Scalise is also a bigot who does not believe that lesbians and gays should have full rights and equal citizenship in America. As the Washington Blade recently reported, "Scalise has built over the course [of] his tenure in Congress since 2008 among the most anti-LGBT reputations of any lawmaker."

[quotes from the Washington Blade]

Some observers have argued that highlighting such facts is inappropriate, mean, untoward or overly insensitive behavior toward a man who is lying in a hospital bed, trying to recover from life-threatening injuries. Others say Scalise's voting record is irrelevant and the focus should instead be on healing the country's rancorous political atmosphere.

Many of these same voices, I would suggest, ignore how this situation has been caused almost exclusively by Donald Trump, the Republican party, and the right-wing media. And undoubtedly some observers would rather avoid the inconvenient facts about Scalise's personal politics, throwing them down the memory hole, as though his injuries and baptism by fire offer some type of absolution. 

These objections are misguided.

(...)    

As he recovers from his injuries, will Steve Scalise experience a grand epiphany about his beliefs and how they hurt people like David Bailey and Crystal Griner, as well as their families and their broader communities?

Will the Republican party and its leadership reflect on how David Bailey and Crystal Griner risked their lives to save Steve Scalise and his colleagues and reject the racism and other types of bigotry that drive their party's agenda?

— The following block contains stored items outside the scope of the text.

(** Every provider of the registry reached from [prev] was in [prev] or is
    the detail of the first announcement with its uuid. *)
Lemma registry_first (events : list AnnounceEvent) :
  forall prev d,
    In d (fold_left handleAnnouncement events prev) ->
    In d prev
    \/ (uuidOf d <> ""
        /\ ~ In (uuidOf d) (map uuidOf prev)
        /\ exists e, find (announces (uuidOf d)) events = Some e
                     /\ detail e = Some d).
Proof.
  induction events as [|e events IH]; intros prev d Hd; [now left|].
  cbn [fold_left] in Hd. apply IH in Hd.
  unfold handleAnnouncement in Hd. cbn [find]. unfold announces at 1.
  destruct (detail e) as [d0|] eqn:Hd0; [|exact Hd].
  fold (uuidOf d0) in Hd |- *.
  destruct (String.eqb_spec (uuidOf d0) "") as [Hblank | Hfull].
  - destruct Hd as [Hd | [Hne [Hnew Hfirst]]]; [now left|]. right.
    destruct (String.eqb_spec (uuidOf d0) (uuidOf d)) as [Heq | _];
      [congruence | now repeat split].
  - destruct (existsb _ prev) eqn:Hex.
    + apply existsb_uuid in Hex.
      destruct Hd as [Hd | [Hne [Hnew Hfirst]]]; [now left|]. right.
      destruct (String.eqb_spec (uuidOf d0) (uuidOf d)) as [Heq | _];
        [exfalso; apply Hnew; now rewrite <- Heq | now repeat split].
    + assert (Hfresh : ~ In (uuidOf d0) (map uuidOf prev)).
      { intros Hin. apply existsb_uuid in Hin. congruence. }
      destruct Hd as [Hd | [Hne [Hnew Hfirst]]].
      * apply in_app_iff in Hd as [Hd | [<- | []]]; [now left|]. right.
        rewrite String.eqb_refl. split; [assumption|].
        split; [assumption|]. now exists e.
      * right. rewrite map_app, in_app_iff in Hnew.
        destruct (String.eqb_spec (uuidOf d0) (uuidOf d)) as [Heq | _].
        -- exfalso. apply Hnew. right. left. exact Heq.
        -- split; [assumption|]. split; [tauto | assumption].
Qed.

(** C8, amended: an announcement whose uuid is already recorded leaves the
    registry as it is, one that carries no uuid or an empty one is ignored,
    no uuid is recorded twice, every recorded provider is the first one
    announced with its uuid, and the size of the registry is the number of
    distinct non-empty uuids announced. *)
Theorem registry_deduplicates (events : list AnnounceEvent) :
  (forall prev e d,
      detail e = Some d -> In (uuidOf d) (map uuidOf prev) ->
      handleAnnouncement prev e = prev)
  /\ (forall prev e,
        detail e = None \/ (exists d, detail e = Some d /\ uuidOf d = "") ->
        handleAnnouncement prev e = prev)
  /\ NoDup (map uuidOf (useEIP6963Providers events))
  /\ (forall u, In u (map uuidOf (useEIP6963Providers events)) <->
                In u (nonEmptyUuids events))
  /\ (forall d, In d (useEIP6963Providers events) ->
        exists e, find (announces (uuidOf d)) events = Some e
                  /\ detail e = Some d)
  /\ List.length (useEIP6963Providers events) =
     distinctCount (nonEmptyUuids events).
Proof.
  destruct (registry_fold events [] (NoDup_nil _)) as [Hnd Hin].
  fold (useEIP6963Providers events) in Hnd, Hin.
  assert (Hmem : forall u, In u (map uuidOf (useEIP6963Providers events)) <->
                           In u (nonEmptyUuids events)).
  { intros u. rewrite Hin. simpl. tauto. }
  repeat split.
  - intros prev e d. apply handleAnnouncement_known.
  - intros prev e [Hn | [d [Hd Hu]]]; unfold handleAnnouncement.
    + now rewrite Hn.
    + rewrite Hd. unfold uuidOf in Hu. now rewrite Hu.
  - assumption.
  - apply Hmem.
  - apply Hmem.
  - intros d Hd. unfold useEIP6963Providers in Hd.
    destruct (registry_first events [] d Hd) as [[] | [_ [_ H]]]. exact H.
  - unfold distinctCount.
    rewrite <- (length_map uuidOf (useEIP6963Providers events)).
    apply Permutation.Permutation_length, Permutation.NoDup_Permutation.
    + assumption.
    + apply NoDup_nodup.
    + intros u. rewrite Hmem, nodup_In. tauto.
Qed.
(** [self.get_market_min_size(market_id)], which [place_limit_order] calls,
    is defined nowhere in [basicMM.py]; it is a parameter here: a query of
    the exchange that, like the client methods, may answer or raise, and
    whose answer is the [float(min_size)] of the source. *)
Variable get_market_min_size : string -> E -> result Q * E.

(** The bot object [self] with its surroundings: the exchange behind
    [self.client], the three lists of [__init__], the clock, and
    [submitted], a history of every [OrderArgs] handed to
    [client.create_order] (kept only to state what the bot submits). *)
Record state : Type := {
  exch : E;
  orders : list order_info;
  markets : list market;
  pnl_history : list snapshot;
  clock : Z;
  submitted : list OrderArgs
}.

Definition set_exch (e : E) (s : state) : state :=
  {| exch := e; orders := orders s; markets := markets s;
     pnl_history := pnl_history s; clock := clock s; submitted := submitted s |}.

Definition set_orders (os : list order_info) (s : state) : state :=
  {| exch := exch s; orders := os; markets := markets s;
     pnl_history := pnl_history s; clock := clock s; submitted := submitted s |}.

Definition set_markets (ms : list market) (s : state) : state :=
  {| exch := exch s; orders := orders s; markets := ms;
     pnl_history := pnl_history s; clock := clock s; submitted := submitted s |}.

Definition set_pnl_history (h : list snapshot) (s : state) : state :=
  {| exch := exch s; orders := orders s; markets := markets s;
     pnl_history := h; clock := clock s; submitted := submitted s |}.

Definition set_clock (t : Z) (s : state) : state :=
  {| exch := exch s; orders := orders s; markets := markets s;
     pnl_history := pnl_history s; clock := t; submitted := submitted s |}.

Definition set_submitted (l : list OrderArgs) (s : state) : state :=
  {| exch := exch s; orders := orders s; markets := markets s;
     pnl_history := pnl_history s; clock := clock s; submitted := l |}.
(** * A 3-D pre-activation ResNet backbone: model and verification

    Shallow embedding of
    [nnunet/network_architecture/transunet/vit_seg_modeling_resnet_skip_3d.py].

    Tensors live in a store and are handled through locations, as Python
    handles them through references: an operation of the tensor runtime
    allocates its result, the in-place activation overwrites its argument,
    and a module keeps the locations of its parameters.  Shapes, dtypes and
    devices are computed; the entries of the tensors are the scalars of an
    arbitrary runtime (type class [Runtime]).  The one place where the
    control flow depends on floating-point arithmetic, the right spatial
    shape of [ensure_right_shape], is computed with the rounding of the
    default dtype. *)

From Stdlib Require Import ZArith QArith Qround Lia.
From stdpp Require Import base tactics option list numbers.

Close Scope Q_scope.
Local Open Scope Z_scope.

(** ** Exceptions and results *)

Inductive exn :=
| AssertionError
| AttributeError
| IndexError
| RuntimeError
| ValueError
| ZeroDivisionError.

Definition result (A : Type) : Type := exn + A.

Definition Ok {A} (a : A) : result A := inr a.
Definition Raise {A} (e : exn) : result A := inl e.

#[export] Instance result_ret : MRet result := λ A a, inr a.
#[export] Instance result_bind : MBind result := λ A B f r,
  match r with inl e => inl e | inr a => f a end.
#[export] Instance result_fmap : FMap result := λ A B f r,
  match r with inl e => inl e | inr a => inr (f a) end.

#[export] Instance exn_eq_dec : EqDecision exn.
Proof. solve_decision. Defined.

(** ** Tensors *)

Inductive dtype := float16 | bfloat16 | float32 | float64.

Inductive device := cpu | cuda (index : nat).

#[export] Instance dtype_eq_dec : EqDecision dtype.
Proof. solve_decision. Defined.

#[export] Instance device_eq_dec : EqDecision device.
Proof. solve_decision. Defined.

The answer to both questions is most likely no.

Conservatives do not practice systems-level thinking. Modern conservatism is also extremely anti-intellectual. As a movement, today's version of American conservatism -- as well as the Republican party -- is divorced from reality and drunk on conspiracy theories and other hallucinogenic beliefs. This nurtures a willful blindness to how macro-level political decisions about public policy actually affect individual people on a day-to-day basis.

In addition, today's Republican party could be called sociopathic. American conservatism has become increasingly authoritarian and tribal. Consequently, it's followers have little if any sense of linked fate and sympathy with those they consider "the other," including people of color, gays and lesbians, the poor or Muslims.

Ultimately, this is not an after-school TV special from the 1980s where the racist or bigot realizes the error in his ways and becomes a changed person because a stranger came to his aid. Steve Scalise, like other white conservatives, may have affection for an individual black person or perhaps feel love for individual LGBT children and family members, while still maintaining deep animus and hostility toward both of these groups collectively.

After the shooting in Alexandria, President Donald Trump issued a statement where he proclaimed, "We are strongest when we are unified." Those words should turn into ashes in his mouth.

Given the politics of Trump and the Republican party, that "we" cannot possibly be read as including black people, immigrants and gays and lesbians. Trump's comments serve as a neat summary of how the American right wing is willing to weaponize the Alexandria shooting to serve its own narrow, divisive and dangerous goals.